The Week in Drones | Sojourners

The Week in Drones

• After the story broke on CNN, the Defense Department announced Thursday that on Nov.1, two Iranian fighter jets fired at a U.S. surveillance drone flying in international airspace over the Persian Gulf. The Pentagon said the Predator drone was 16 miles off the coast of Iran, international space begins at 12 miles. While not explicitly confirming the charge, a senior Iranian armed forces commander issued a statement saying "The defenders of the Islamic Republic will respond decisively to any form of encroachment by air, sea or on the ground."

Wired reports that the U.S. military has launched 333 drone strikes so far this year in Afghanistan. The secret CIA drone attacks in Pakistan and Yemen get more attention because of the legal and ethical questions they raise. But, “it’s worth remembering that the rise of the flying robots is largely occurring in the open, on an acknowledged battlefield where the targets are largely unquestioned and the attending issues aren’t nearly as fraught.”

Al Jazeera reports “security officials” in Yemen saying a drone strike near the Yemeni capital of Sanaa Wednesday evening killed three suspected al-Qaeda members, including a man wanted for a car bomb attack on the US embassy in 2008.

• More on Iran. The Iranian media reported that a new, advanced drone has been produced with vertical take-off and landing (VTOL) capability. Syrian rebels claim that Iranian-made drones are helping guide Syrian army warplanes and gunners. The chair of the Iranian Parliament’s defense committee says Iran has photos of Israeli bases and other restricted areas, taken by the drone that flew over Israel before being shot down in October.

• Some conservative voices against drones:

Robert P. George, professor at Princeton, in First Things. “The wholesale and indiscriminate use of drones cannot be justified, and should be criticized. This is something that Catholic intellectuals across the spectrum ought, it seems to me, to agree about. If we don’t speak, who will?”
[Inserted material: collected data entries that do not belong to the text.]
Lemma partial_touches_placeholder_only_witness :
  let c := mkClosure FromSendMessage "stream-2000" (obj1 "id" (VStr "c1")) in
  let user := VObj [("id", VStr "m-1"); ("role", VStr "user");
                    ("content", VStr "more")] in
  let s := setMessages [user; placeholder "stream-2000" (VStr "c1") "t1"]
                       initial_session in
  Js.is_str (Js.prop (partial_event "Rev") "type") "partial" = true
  /\ mappable (messages s)
  /\ exists ms,
       on_event c 1 (partial_event "Rev") s = Ok (setMessages ms s)
       /\ List.length ms = List.length (messages s)
       /\ Forall2 (partial_step "stream-2000" (partial_event "Rev"))
                  (messages s) ms.
Proof.
  cbv zeta. split; [reflexivity|]. split; [repeat constructor|].
  apply (partial_touches_placeholder_only
           (mkClosure FromSendMessage "stream-2000" (obj1 "id" (VStr "c1"))) 1
           (partial_event "Rev")).
  - reflexivity.
  - repeat constructor.
Defined.

Lemma on_event_final (c : closure) (self : handle) (event : value)
    (s : Session) :
  is_final event = true ->
  Js.truthy (Js.prop event "assistant_message") = false ->
  mappable (messages s) ->
  exists s',
    on_event c self event s = Ok s'
    /\ messages s'
       = map (fun m => if targets (assistantId c) m
                       then fallback_final (result_of event) m else m)
             (messages s).
Proof.
  unfold is_final. intros Htype Hmsg Hmap. unfold on_event.
  rewrite (type_read _ _ Htype), Htype, Hmsg.
  rewrite (is_str_eq _ _ Htype). cbn [Js.is_str String.eqb Ascii.eqb Bool.eqb].
  rewrite update_where_map by exact Hmap.
  destruct (Js.truthy (Js.prop event "conversation_id")
            && negb (Js.strict_eq (Js.prop (conversation c) "id")
                                  (Js.prop event "conversation_id")));
    eexists; (split; [reflexivity|]); destruct (opened_by c); reflexivity.
Qed.

Lemma mappable_map (f : value -> value) (id : string) (ms : list value) :
  (forall m, Js.nullish (f m) = false) ->
  mappable ms ->
  mappable (map (fun m => if targets id m then f m else m) ms).
Proof.
  intros Hf. induction 1 as [|m r Hm _ IH]; cbn [map]; constructor;
    [|exact IH].
  destruct (targets id m); [apply Hf|exact Hm].
Qed.

Lemma Forall2_map_left {A B C} (R : B -> C -> Prop) (g : A -> B) :
  forall (l : list A) (l' : list C),
    Forall2 R (map g l) l' -> Forall2 (fun a c => R (g a) c) l l'.
Proof.
  induction l as [|a l IH]; intros l' H; inversion H; subst; constructor;
    auto.
Qed.

(** C6, as the code has it.  After partial events with fragments f1..fn
    and a final event with no [assistant_message], the placeholder's
    content is the concatenation f1+...+fn, unless the final event's result
    supplies a [final_output] that is not falsy (not the empty string),
    which then is the content; every other message is unchanged. *)
Theorem partials_then_final :
  forall (c : closure) (self : handle) (events : list value)
         (fragments : list string) (final : value) (s : Session),
    Forall2 carries_fragment events fragments ->
    is_final final = true ->
    Js.truthy (Js.prop final "assistant_message") = false ->
    mappable (messages s) ->
    exists s',
      on_events c self (events ++ [final]) s = Ok s'
      /\ Forall2 (settled (assistantId c) fragments final)
                 (messages s) (messages s').
Proof.
  intros c self events fragments final s Hev Hfinal Hmsg.
  revert s. induction Hev as [|event f events fragments [Htype Hf] _ IH];
    intros s Hmap.
  - cbn [app on_events].
    destruct (on_event_final c self final s Hfinal Hmsg Hmap) as (s' & -> & Hms).
    exists s'. split; [reflexivity|]. rewrite Hms. clear.
    induction (messages s) as [|m r IH]; cbn [map]; constructor; [|exact IH].
    unfold settled. destruct (targets (assistantId c) m); [|reflexivity].
    intros t Ht. unfold fallback_final. rewrite prop_spread_same, Ht.
    cbn [join_all fold_right]. rewrite append_empty. reflexivity.
  - cbn [app on_events]. rewrite on_event_partial by assumption.
    destruct (IH (setMessages
                    (map (fun m => if targets (assistantId c) m
                                   then append_partial event m else m)
                         (messages s)) s)) as (s' & Hrun & Hms).
    { apply mappable_map; [reflexivity|exact Hmap]. }
    exists s'. split; [exact Hrun|].
    cbn [messages setMessages] in Hms. apply Forall2_map_left in Hms.
    eapply Forall2_impl; [|exact Hms]. cbv beta.
    intros m m'. pose proof (append_partial_step (assistantId c) event m) as Hstep.
    unfold settled, partial_step in *.
    destruct (targets (assistantId c) m) eqn:Hm.
    + destruct Hstep as (_ & Hid & _ & _ & Hcontent).
      assert (Hm' : targets (assistantId c) (append_partial event m) = true).
      { unfold targets in *. rewrite Hid. exact Hm. }
      rewrite Hm'. intros Hsettled t Ht.
      rewrite (Hsettled (t ++ f)) by (apply Hcontent; assumption).
      cbn [join_all fold_right]. rewrite append_assoc. reflexivity.
    + rewrite Hm. tauto.
Qed.

Lemma partials_then_final_witness :
  let c := mkClosure FromStartAnalysis "stream-1000" (obj1 "id" (VStr "c1")) in
  let s := setMessages [obj1 "id" (VStr "m-1");
                        placeholder "stream-1000" (VStr "c1") "t0"]
                       initial_session in
  let final := VObj [("type", VStr "final"); ("assistant_message", VNull);
                     ("result", obj1 "visualizations" (arr []))] in
  Forall2 carries_fragment [partial_event "Rev"; partial_event "enue is up"]
          ["Rev"; "enue is up"]
  /\ is_final final = true
  /\ Js.truthy (Js.prop final "assistant_message") = false
  /\ mappable (messages s)
  /\ exists s',
       on_events c 0 ([partial_event "Rev"; partial_event "enue is up"] ++ [final]) s
       = Ok s'
       /\ Forall2 (settled "stream-1000" ["Rev"; "enue is up"] final)
                  (messages s) (messages s').
Proof.
  cbv zeta.
  split; [repeat constructor|]. split; [reflexivity|].
  split; [reflexivity|]. split; [repeat constructor|].
  apply (partials_then_final
           (mkClosure FromStartAnalysis "stream-1000" (obj1 "id" (VStr "c1"))) 0).
  - repeat constructor.
  - reflexivity.
  - reflexivity.
  - repeat constructor.
Defined.

(** C6 as stated fails: a final event that supplies the empty string as
    its [final_output] does not make that value the content; the
    accumulated fragments stay. *)
Lemma empty_final_output_is_ignored :
  let c := mkClosure FromStartAnalysis "stream-1000" (obj1 "id" (VStr "c1")) in
  let s := setMessages [placeholder "stream-1000" (VStr "c1") "t0"]
                       initial_session in
  let final := VObj [("type", VStr "final"); ("final_output", VStr "")] in
  final_output final = VStr ""
  /\ Js.truthy (Js.prop final "assistant_message") = false
  /\ exists s',
       on_events c 0 [partial_event "Rev"; final] s = Ok s'
       /\ map (fun m => Js.prop m "content") (messages s') = [VStr "Rev"]
       /\ map (fun m => Js.prop m "content") (messages s') <> [final_output final].
Proof.
  cbv zeta. split; [reflexivity|]. split; [reflexivity|].
  eexists. split; [reflexivity|]. split; [reflexivity|]. discriminate.
Qed.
Matthew Schmitz, deputy editor of First Things, adds: “The invention of a new technology does not change the calculus of killing, nor will exchanging Thomas Aquinas for Thomas Edison abolish moral difficulty. My holding a bow rather than a club does not give me a greater right to kill a man. The fact that we can now avail ourselves of drones does not somehow expand the number of cases in which lethal acts are licit.”